What the Mandelbulb teach me

[trafassel]

In this thread I will share some results of my private Mandelbulb science.

Working with the Mandelbulb was sometimes very frustrating. The whipped cream - you know. But there are some interesting unanswered questions left.
And it has still some nice places.

[trafassel]

The first frustrating finding was, that most interesting places got distracted at higher iteration.

[trafassel]

I don't know, how the singularities are called. Each singularity has a well defined center. Perhaps this points are related to some roots of the Mandelbulb polygon approximation. Perhaps each singularity is related to an attractor. I don't know.

Two pictures of the same singularity, but with different iterations. Here I used the power 2 formula, as introduced in Reply #10  in the original Mandelbulb thread of Twinbee. http://www.fractalforums.com/3d-fractal-generation/true-3d-mandlebrot-type-fractal/

 

[trafassel]

The power 2 variant is nice because it is so far the best locking 3d extension of the 2d Mandelbrot Set. The Hausdorff dimension of the boundary of the Mandelbrot set equals 2, so all surface normals at y=0 (in CAD coordinates) in each true 3d extension of the Mandelbrot Set must be orthogonal to z. No good news for the hunt of the holy grail.

 

[KRAFTWERK]

The power 2 variant is nice because it is so far the best locking 3d extension of the 2d Mandelbrot Set. The Hausdorff dimension of the boundary of the Mandelbrot set equals 2, so all surface normals at y=0 (in CAD coordinates) in each true 3d extension of the Mandelbrot Set must be orthogonal to z. No good news for the hunt of the holy grail.

 

Sad to hear, but WHAT a beautiful cut!
Zoom out slightly and tilt the camera a tiny bit upwards and it is perfect!

[cKleinhuis]

what it teaches at most is that sometimes the simplest ideas come in handy for fantastic results, i mean the simple idea to extend complex multiplication to 3d the way it was done... and this special formula teaches about problems in 3d space in general ( hairy ball theorem ) that become imanent, and become a visible representation, although the whipped cream effect isnt fully understood yet, it seems that it is a result of the problem of extending the complex plane to a 3d space, but this limitations have held us back, and when the spherical method was invented, everyone was astonished that it produced nice results, although it isnt mathematical "correct"

and at least it teached us that it was only the beginning ( mandelbox, kaliset, .... ) and as a result the hybrid forms popped out and became common sense, which opened up an even wider field for fractal exploration ...

[trafassel]

I must admit that I don't thought much about the formula theory. For me it was just a combination of two rotations and multiplying with a power of radius. So i take the formula as given and search for nice places in the Mandelbulb - which becomes difficult.
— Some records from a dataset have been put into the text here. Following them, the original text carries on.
(** * TileGrid_Gen: grid geometry, input resolution and failure paths

    A shallow embedding of the two exported functions of the package,
    [TileGrid] and [resize], together with the properties of the grid
    geometry they compute.

    Modelling conventions.
    - JavaScript numbers that the module handles ([images.length], [output],
      [padding], [size], indices, pixel offsets) are integers; they are
      modelled in [Z].  [Math.sqrt], [*], [-], [/] and [Math.floor] are
      evaluated on doubles by the runtime; the exact integer functions used
      here agree with them on array lengths (below 2^32) and as long as the
      integers involved stay within 2^53 in magnitude ([exact_geometry]).
      Statements about which options pass the check of line 19 carry that
      range as a hypothesis.
    - The two imported modules, [fs.promises] and [sharp], are interfaces
      ([FsPromises], [Sharp]); every function is parametrised by an
      implementation of them.
    - A promise is modelled by the list of collaborator calls it issues
      together with its outcome (rejection reason or value).  The calls of
      one per-image step are listed in the order the step makes them; the
      steps of different inputs run interleaved in the runtime, and the
      order in which [Promise_all] lists them, like the member whose
      rejection it reports, is one of the possible ones.  The reads of
      the path inputs are issued in array order in every schedule; apart
      from that, no statement below depends on the relative order of calls
      of different inputs or on which of several rejections is reported. *)

From Stdlib Require Import ZArith Lia Permutation.
From stdpp Require Import base tactics option list strings.

Local Open Scope string_scope.
Local Open Scope list_scope.
Local Open Scope Z_scope.

(** ** Values and records of [./type] *)

(** Node's [Buffer]: a sequence of bytes. *)
Abbreviation Buffer := (list Byte.byte).

(** The run-time values that can sit in the [data] field of an [Input].
    The declared type admits a string or a [Buffer]; the remaining
    constructors are the values a JavaScript caller can still pass and that
    [TileGrid] tests for at line 29. *)
Inductive JsData : Type :=
| JsString (s : string)
| JsBuffer (b : Buffer)
| JsUint8Array (b : Buffer)
| JsNumber (n : Z)
| JsNull
| JsUndefined.

(** [typeof v === 'string'] *)
Definition typeof_string (v : JsData) : bool :=
  match v with JsString _ => true | _ => false end.

(** [Buffer.isBuffer(v)] *)
Definition Buffer_isBuffer (v : JsData) : bool :=
  match v with JsBuffer _ => true | _ => false end.
(** Every exit of lines 89-107 is a raise; what is raised carries the
    status of the response and is never the demo-user failure. *)
Lemma raise_by_status_exits (response : ClientResponse) (errors : value) :
  exists e, raise_by_status py_repr K response errors = Raise e /\
    match e with
    | RetryableHttpExceptionError s _ _
    | InvalidLoginError s _ _
    | FatalHttpExceptionError s _ _ => s = status response
    | NotForDemoUserError _ _ _ => False
    | Builtin _ => True
    end.
Proof.
  unfold raise_by_status.
  destruct (in_codes (status response) (HTTP_CODES_RETRIABLE K));
    [|destruct (in_codes (status response) (HTTP_CODES_FATAL K))].
  all: match goal with
       | |- context [extract_error_details K ?er ?d] =>
           destruct (extract_error_details K er d) as [[code message]|e] eqn:Hex
       end; cbn [bind].
  all: try (destruct (eq_str code (API_ERR_CODE_UNAUTH K))).
  all: try (eexists; split; [reflexivity | reflexivity]).
  all: destruct (extract_error_details_raises _ _ _ Hex) as [b ->];
       eexists; split; [reflexivity | exact I].
Qed.

(** ** The claims *)

(** C4.  On every list of error entries and every default message the
    extractor returns, never raises: for the empty list the unknown code
    and the default message; otherwise the first entry's extension code if
    it has one, else the unknown code, and the first entry's message if it
    has one, else the default message.  Entries after the first, whatever
    they are, leave the outcome unchanged.  The entries are typed as the
    function's annotations have them. *)
Theorem extract_error_details_first_entry (errors : list value) (default_message : string) :
  forallb dict_entry errors = true ->
  extract_error_details K (JArr errors) default_message =
    Return (match errors with
            | [] => (JStr (API_ERR_CODE_UNKNOWN K), JStr default_message)
            | entry :: _ => first_entry_details K entry default_message
            end)
  /\ (forall entry later later',
        extract_error_details K (JArr (entry :: later)) default_message =
        extract_error_details K (JArr (entry :: later')) default_message).
Proof.
  intros Hwf. split.
  - destruct errors as [|entry later].
    + apply extract_error_details_nil.
    + apply extract_error_details_dict_entry.
      simpl in Hwf. now apply andb_true_iff in Hwf as [He _].
  - intros entry later later'. now rewrite !extract_error_details_head.
Qed.

(** C5.  A response with status 200 and content type application/json
    whose decoded mapping has no [errors] key, or an empty [errors] array,
    is returned whole. *)
Theorem no_errors_on_ok_is_success (response : ClientResponse) (result : dict) :
  status response = 200 ->
  content_type response = "application/json" ->
  json response = Decoded (JObj result) ->
  lookup "errors" result = None \/ lookup "errors" result = Some (JArr []) ->
  extract_response_data py_repr K response = Return result.
Proof.
  intros Hst Hct Hjson Herr.
  rewrite (extract_response_data_decoded _ _ Hct Hjson). cbv zeta.
  rewrite Hst. change (200 =? HTTPStatus_OK) with true. cbv iota.
  unfold dict_get. now destruct Herr as [-> | ->].
Qed.

(** C6.  A response with status 200 and content type application/json
    whose [errors] array is not empty and whose first entry carries the
    extension code UNAUTHENTICATED raises InvalidLoginError with status
    200, that entry's message (the stringified content where the entry has
    none) and the code UNAUTHENTICATED, whatever the message is. *)
Theorem unauthenticated_on_ok_is_invalid_login
    (response : ClientResponse) (result : dict) (entry : value) (later : list value) :
  status response = 200 ->
  content_type response = "application/json" ->
  json response = Decoded (JObj result) ->
  lookup "errors" result = Some (JArr (entry :: later)) ->
  entry_code entry = Some (JStr "UNAUTHENTICATED") ->
  extract_response_data py_repr K response =
  Raise (InvalidLoginError 200
           (or_default (entry_message entry) (JStr (content_str response)))
           (JStr "UNAUTHENTICATED")).
Proof.
  intros Hst Hct Hjson Herr Hcode.
  rewrite (extract_response_data_decoded _ _ Hct Hjson). cbv zeta.
  rewrite Hst. change (200 =? HTTPStatus_OK) with true. cbv iota.
  unfold dict_get at 1 2. rewrite Herr. cbn [truthy negb].
  rewrite extract_error_details_head.
  destruct entry as [| | | | |fields]; try discriminate.
  unfold entry_code in Hcode. cbn [get bind]. unfold dict_get at 1.
  destruct (lookup "extensions" fields) as [ext|]; [|discriminate].
  destruct ext as [| | | | |ext]; try discriminate.
  cbn [get bind]. unfold dict_get, entry_message, or_default. rewrite Hcode.
  cbn [eq_str]. rewrite String.eqb_refl. reflexivity.
Qed.


(** C10.  Whenever the handler raises one of its four failures, the status
    the failure carries is the status of the response it was given. *)
Theorem failure_carries_response_status (response : ClientResponse) (e : exn) (s : Z) :
  extract_response_data py_repr K response = Raise e ->
  exn_status e = Some s ->
  s = status response.
Proof.
  assert (Htail : forall errors,
    raise_by_status py_repr K response errors = Raise e -> exn_status e = Some s ->
    s = status response).
  { intros errors Hr Hs. destruct (raise_by_status_exits response errors) as [e' [He' Hk]].
    rewrite He' in Hr. injection Hr as ->. destruct e; simpl in Hs; try congruence.
    contradiction. }
  unfold extract_response_data.
  destruct (negb (content_type response =? "application/json")%string).
  { intros [= <-] [= <-]. reflexivity. }
  destruct (json response) as [decoded|err|b].
  - destruct decoded as [| | | | |result]; try (intros [= <-] [= <-]; reflexivity).
    cbv zeta. destruct (status response =? HTTPStatus_OK); [|apply Htail].
    destruct (negb (truthy _)); [discriminate|].
    destruct (extract_error_details K _ _) as [[code message]|e'] eqn:Hex; cbn [bind].
    + destruct (eq_str code "UNAUTHENTICATED"); [intros [= <-] [= <-]; reflexivity|].
      destruct (contains "demo user" message) as [demo|e''] eqn:Hc; cbn [bind].
      * destruct (eq_str code "INTERNAL_SERVER_ERROR" && demo);
          [intros [= <-] [= <-]; reflexivity | apply Htail].
      * destruct message; simpl in Hc; try discriminate;
          injection Hc as <-; intros [= <-]; discriminate.
    + destruct (extract_error_details_raises _ _ _ Hex) as [b ->].
      intros [= <-]. discriminate.
  - intros [= <-] [= <-]. reflexivity.
  - intros [= <-]. discriminate.
Qed.

(** C1, as the handler has it.  With 401 in the fatal set and not in the
    retriable one, and the unknown sentinel different from the
    unauthorized one, the response with status 401, content type
    application/json and body [{}] raises FatalHttpExceptionError with
    status 401, message "request failed" and the unknown code: nothing in
    the body names the unauthorized code, and the status does not stand in
    for it. *)
Theorem status_401_empty_body_is_fatal :
  In 401 (HTTP_CODES_FATAL K) ->
  ~ In 401 (HTTP_CODES_RETRIABLE K) ->
  API_ERR_CODE_UNKNOWN K <> API_ERR_CODE_UNAUTH K ->
  extract_response_data py_repr K resp_401_empty =
  Raise (FatalHttpExceptionError 401 (JStr "request failed") (JStr (API_ERR_CODE_UNKNOWN K))).
Proof.
  intros Hf Hnr Hne.
  rewrite (extract_response_data_not_ok resp_401_empty [] eq_refl eq_refl)
    by (simpl; lia).
  change (dict_get [] "errors" (JArr [])) with (JArr []).
  rewrite (raise_by_status_fatal resp_401_empty _ _ _ Hnr Hf (extract_error_details_nil _)).
  rewrite eq_str_false; [reflexivity | congruence].
Qed.

(** C2, as the handler has it.  Once the response has passed the gates
    (content type application/json, a body that decodes to a mapping whose
    [errors] are a list of entries), a status other than 200 that is in
    the retriable set raises RetryableHttpExceptionError with the details
    extracted under the stringified content as default message, whatever
    the extracted code is and whether or not the status is in the fatal
    set as well. *)
Theorem retriable_status_is_retryable (response : ClientResponse) (result : dict) :
  content_type response = "application/json" ->
  json response = Decoded (JObj result) ->
  dict_list (dict_get result "errors" (JArr [])) = true ->
  status response <> 200 ->
  In (status response) (HTTP_CODES_RETRIABLE K) ->
  exists code message,
    extract_error_details K (dict_get result "errors" (JArr [])) (content_str response)
      = Return (code, message) /\
    extract_response_data py_repr K response =
    Raise (RetryableHttpExceptionError (status response) message code).
Proof.
  intros Hct Hjson Hwf Hst Hin.
  destruct (extract_error_details_returns_dict _ (content_str response) Hwf)
    as [code [message Hex]].
  exists code, message. split; [assumption|].
  rewrite (extract_response_data_not_ok _ _ Hct Hjson Hst).
  now apply raise_by_status_retriable.
Qed.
On unanswered question is, how to color the Mandelbulb surface. My best approach so far is to use the normalized position in the last iteration step as (rgb)-Color values. At low iterations the gives a very sharp coloring. In higher iterations just some sections (i.e. the "bubbles") got a nice color. So i tried a combination of this color at different iterations and publish my results in http://www.fractalforums.com/theory/coloring-the-mandelbulb/
I could shot some nice pictures, but an overall method with works for all sections and all iterations is still unknown.

Here are two new colorized pictures. First  I used the described method, which works well if you choose the used iterations by hand. In the second picture I color the blue part with the minimal radius in all iterations. So the "bubbles" becomes yellow.

 
 

[trafassel]

Sin Minibulb with low and high iterations.

The Sin Mandelbulb is interesting, because the cut at y=0 is equal to the power 8 Mandelbrot. And so, near the surface there could be some interesting structures.

[cKleinhuis]

to your first point, that things get "unineteresting" when increasing iteration depth:

you have to differ between: "what do i want to behave it! " and "what does it have to behave like?" i mean, the mandelbrot in 2d, shows the same behaviour, but we color the outside of the mandelbrot, so, usually we see in 2d the orbit trapped outside of the mandelbrot, in the 3d mode, we just have plain inside/outside, just check a black/white mandelbrot 2d image, you would encounter the same behaviour - dottet dots the stuff mandelbrot saw on his screen late in the 70s when he discovered the mandelbrot set - and this is exactly what happens here ... sure, you would like to see creative explosions.... but you are just increasing the accuracy of your calculation when increasing the iteration depth, we all know that the whole mandelbrot set is connected, but when you watch the spiral views of the 2d mandelbrot, e.g. in seahorse valley, the connections between the single "minibrots" couldnt be visible, just because they can be arbitrary thin, and this behaviour is showed on your first mention (complaint ) ....

[cKleinhuis]

i say: lets talk about how to color the outside of the mandelbulb, any one implemented orbit trapping visible as own element ?!??!
i start a thread in the mandelbulb3d forum ...

[trafassel]

The Sin Mandelbulb with p=32 and p=2.